What you will do: The entries that follow include a run beginning at the line with "vkDeviceID : string;" and ending at the line with "let nameEnc := captchaV2QueryEscape"; restate that run word for word and leave the rest out.
--------
(* ===== verification/TokenChain.v ===== *)
(** * Fetching TURN credentials (internal/core/creds.go): the VK Calls path, the legacy token chain
    with its captcha loop, and the fetcher that combines them.

    The HTTP client is a parameter: a request is its data and URL, the answer a decoded object or an
    error; [n] counts the requests of a chain, so equal requests may be answered differently. *)

From S2P Require Import Prelude GoStrings Json VkErrors Form Creds.
From Stdlib Require Import ZArith Lia String Ascii.
From stdpp Require Import base gmap list strings.
Open Scope string_scope.
Open Scope Z_scope.

(** The double quote. *)
Definition dq : string := String (byte 34) "".

Definition session_data (device : string) : string :=
  "{" ++ dq ++ "version" ++ dq ++ ":2," ++ dq ++ "device_id" ++ dq ++ ":" ++ dq ++ device ++ dq ++ "," ++
  dq ++ "client_version" ++ dq ++ ":" ++ dq ++ "1.0.1" ++ dq ++ "}".

Definition vkConnectClientID : string := "8093730".
Definition vkCallsAPIHost : string := "api.vk.me".
Definition vkCallsAnonAPIVersion : string := "5.276".
Definition vkCredentialAttemptLimit : Z := 4.

Record VKCredentials := { ClientID : string; ClientSecret : string }.

(** [vkCredentialsList]. *)
Definition vkCredentialsList : list VKCredentials :=
  [{| ClientID := "6287487"; ClientSecret := "MuAxFaKDYDOICzGnEOhp" |};
   {| ClientID := "8202606"; ClientSecret := "lMRsTiMCyPnp5vfoldmn" |}].

Section Chain.
Context `{GoLib}.

(** [x, err := ...; if err != nil { return ... }] with the error rewritten. *)
Definition or_fail {E A} (r : result E A) (f : E -> vk_error) : result vk_error A :=
  match r with Ok x => Ok x | Err e => Err (f e) end.

Definition some_or {A} (o : option A) (e : vk_error) : result vk_error A :=
  match o with Some x => Ok x | None => Err e end.

Definition fail_on {A} (o : option vk_error) (f : vk_error -> vk_error) (k : result vk_error A)
    : result vk_error A :=
  match o with Some e => Err (f e) | None => k end.

(** [truncateVKCallsResp]; a decoded answer can always be encoded again. *)
Definition truncateVKCallsResp (resp : object) : string := truncateVKCallsLog (json_marshal (JObj resp)) 300.
Definition resp_note (resp : object) : string := " (resp: " ++ truncateVKCallsResp resp ++ ")".

Definition parse_failure (step what note : string) (e : string) : vk_error :=
  vkCallsFailure step vkCallsFailureParse (WrapError ("parse " ++ what ++ ": ") (TextError e) note).

(** ** [getVKCredsViaVKCallsPath] *)

Record vkcalls_input := {
  skip_vkcalls : bool;                (* VK_SKIP_VKCALLS=1 *)
  setup_error : option string;        (* tlsclient.NewHttpClient *)
  in_link : string;
  in_name : string;                   (* generateName() *)
  vkDeviceID : string;                (* uuid.New() *)
  okDeviceID : string
}.

Definition getVKCredsViaVKCallsPath (i : vkcalls_input)
    (doRequest : string -> string -> result vk_error object) : result vk_error turn_creds :=
  if skip_vkcalls i
  then Err (vkCallsFailure "preflight" vkCallsFailureSkipped (TextError "disabled by VK_SKIP_VKCALLS=1"))
  else
  let linkURL := captchaV2QueryEscape ("https://vk.com/call/join/" ++ in_link i) in
  let nameEnc := captchaV2QueryEscape (in_name i) in
  fail_on (TextError <$> setup_error i) (fun e => vkCallsFailure "setup" vkCallsFailureSetup
    (WrapError "create tls client: " e ""))
  (let step1 := "step1 auth.getAnonymToken" in
   resp1 ← doRequest step1
     ("https://" ++ vkCallsAPIHost ++ "/method/auth.getAnonymToken?v=" ++ vkCallsAnonAPIVersion ++
      "&client_id=" ++ vkConnectClientID ++ "&link=" ++ linkURL ++ "&device_id=" ++ vkDeviceID i ++
      "&anonymName=" ++ nameEnc ++ "&lang=en");
   anonymToken ← or_fail (extractVKCallsStr resp1 ["response"; "token"]) (parse_failure step1 "token" (resp_note resp1));
   let anonymTokenEnc := captchaV2QueryEscape anonymToken in
   let step2 := "step2 messages.getCallPreview" in
   resp2 ← doRequest step2
     ("https://" ++ vkCallsAPIHost ++ "/method/messages.getCallPreview?v=" ++ vkCallsAnonAPIVersion ++
      "&anonymous_token=" ++ anonymTokenEnc ++ "&device_id=" ++ vkDeviceID i ++
      "&extended=1&fields=first_name,last_name,photo_200&lang=en&link=" ++ linkURL);
   fail_on (vkCallsAPIError resp2) (fun e => vkCallsFailure step2 (vkCallsAPIErrorKind e) e)
   (userID ← or_fail (extractVKCallsFloat resp2 ["response"; "user_id"]) (parse_failure step2 "user_id" (resp_note resp2));
    let userIDStr := fmt_f0 userID in
    secret ← or_fail (extractVKCallsStr resp2 ["response"; "secret"]) (parse_failure step2 "secret" "");
    let step3 := "step3 messages.getAnonymCallToken" in
    resp3 ← doRequest step3
      ("https://" ++ vkCallsAPIHost ++ "/method/messages.getAnonymCallToken?v=" ++ vkCallsAnonAPIVersion ++
       "&anonymous_token=" ++ anonymTokenEnc ++ "&device_id=" ++ vkDeviceID i ++ "&link=" ++ linkURL ++
       "&name=" ++ nameEnc ++ "&user_id=" ++ userIDStr ++ "&secret=" ++ captchaV2QueryEscape secret ++ "&lang=en");
    fail_on (vkCallsAPIError resp3) (fun e => vkCallsFailure step3 (vkCallsAPIErrorKind e) e)
    (okAnonymToken ← or_fail (extractVKCallsStr resp3 ["response"; "token"]) (parse_failure step3 "token" (resp_note resp3));
     let step4 := "step4 auth.anonymLogin" in
     resp4 ← doRequest step4
       ("https://calls.okcdn.ru/fb.do?session_data=" ++ captchaV2QueryEscape (session_data (okDeviceID i)) ++
        "&method=auth.anonymLogin&format=JSON&application_key=CGMMEJLGDIHBABABA");
     sessionKey ← or_fail (extractVKCallsStr resp4 ["session_key"]) (parse_failure step4 "session_key" (resp_note resp4));
     let step5 := "step5 vchat.joinConversationByLink" in
     resp5 ← doRequest step5
       ("https://calls.okcdn.ru/fb.do?joinLink=" ++ in_link i ++ "&isVideo=false&protocolVersion=5&anonymToken=" ++
        okAnonymToken ++ "&method=vchat.joinConversationByLink&format=JSON&application_key=CGMMEJLGDIHBABABA&session_key="
        ++ sessionKey);
     fail_on (vkCallsOKError resp5) (fun e => vkCallsFailure step5 vkCallsFailureOKCDN (WrapError "" e (resp_note resp5)))
     (user ← or_fail (extractVKCallsStr resp5 ["turn_server"; "username"]) (parse_failure step5 "username" (resp_note resp5));
      pass ← or_fail (extractVKCallsStr resp5 ["turn_server"; "credential"]) (parse_failure step5 "credential" "");
      let addrs := parseVKCallsTURNAddresses resp5 in
      if (length addrs =? 0)%nat
      then Err (vkCallsFailure step5 vkCallsFailureParse (TextError "turn_server.urls empty"))
      else Ok (user, pass, addrs))))).

(** ** [getTokenChain] *)

(** What the captcha loop does next, after the answer to its request. *)
Inductive loop_step :=
| Done (token : string)
| Fail (e : vk_error)
| Solve (c : VkCaptchaError).

(** One answer of calls.getAnonymousToken. *)
Definition anonymous_token_answer (resp : object) : loop_step :=
  match as_obj (obj_get resp "error") with
  | Some errObj =>
      match fatalCallError resp with
      | Some callErr => Fail callErr
      | None =>
          let captchaErr := parseVkCaptchaError errObj in
          if negb (String.eqb (RedirectURI captchaErr) "") && negb (String.eqb (SessionToken captchaErr) "")
          then Solve captchaErr
          else Fail (TextError ("VK API error: " ++ fmt_v (JObj errObj)))
      end
  | None =>
      match as_obj (obj_get resp "response") with
      | None => Fail (TextError ("unexpected getAnonymousToken response: " ++ fmt_v (JObj resp)))
      | Some respMap =>
          match as_str (obj_get respMap "token") with
          | None => Fail (TextError ("missing token in response: " ++ fmt_v (JObj resp)))
          | Some token => Done token
          end
      end
  end.

Definition join_data (link escapedName token1 : string) : string :=
  "vk_join_link=https://vk.com/call/join/" ++ link ++ "&name=" ++ escapedName ++ "&access_token=" ++ token1.

Definition captcha_data (link escapedName token1 : string) (c : VkCaptchaError) (successToken : string) : string :=
  let captchaAttempt := if String.eqb (CaptchaAttempt c) "0" || String.eqb (CaptchaAttempt c) ""
                        then "1" else CaptchaAttempt c in
  "vk_join_link=https://vk.com/call/join/" ++ link ++ "&name=" ++ escapedName ++ "&captcha_key=&captcha_sid=" ++
  CaptchaSid c ++ "&is_sound_captcha=0&success_token=" ++ captchaV2QueryEscape successToken ++ "&captcha_ts=" ++
  CaptchaTs c ++ "&captcha_attempt=" ++ captchaAttempt ++ "&access_token=" ++ token1.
--------
Answer section:
  vkDeviceID : string;                (* uuid.New() *)
  okDeviceID : string
}.

Definition getVKCredsViaVKCallsPath (i : vkcalls_input)
    (doRequest : string -> string -> result vk_error object) : result vk_error turn_creds :=
  if skip_vkcalls i
  then Err (vkCallsFailure "preflight" vkCallsFailureSkipped (TextError "disabled by VK_SKIP_VKCALLS=1"))
  else
  let linkURL := captchaV2QueryEscape ("https://vk.com/call/join/" ++ in_link i) in
  let nameEnc := captchaV2QueryEscape (in_name i) in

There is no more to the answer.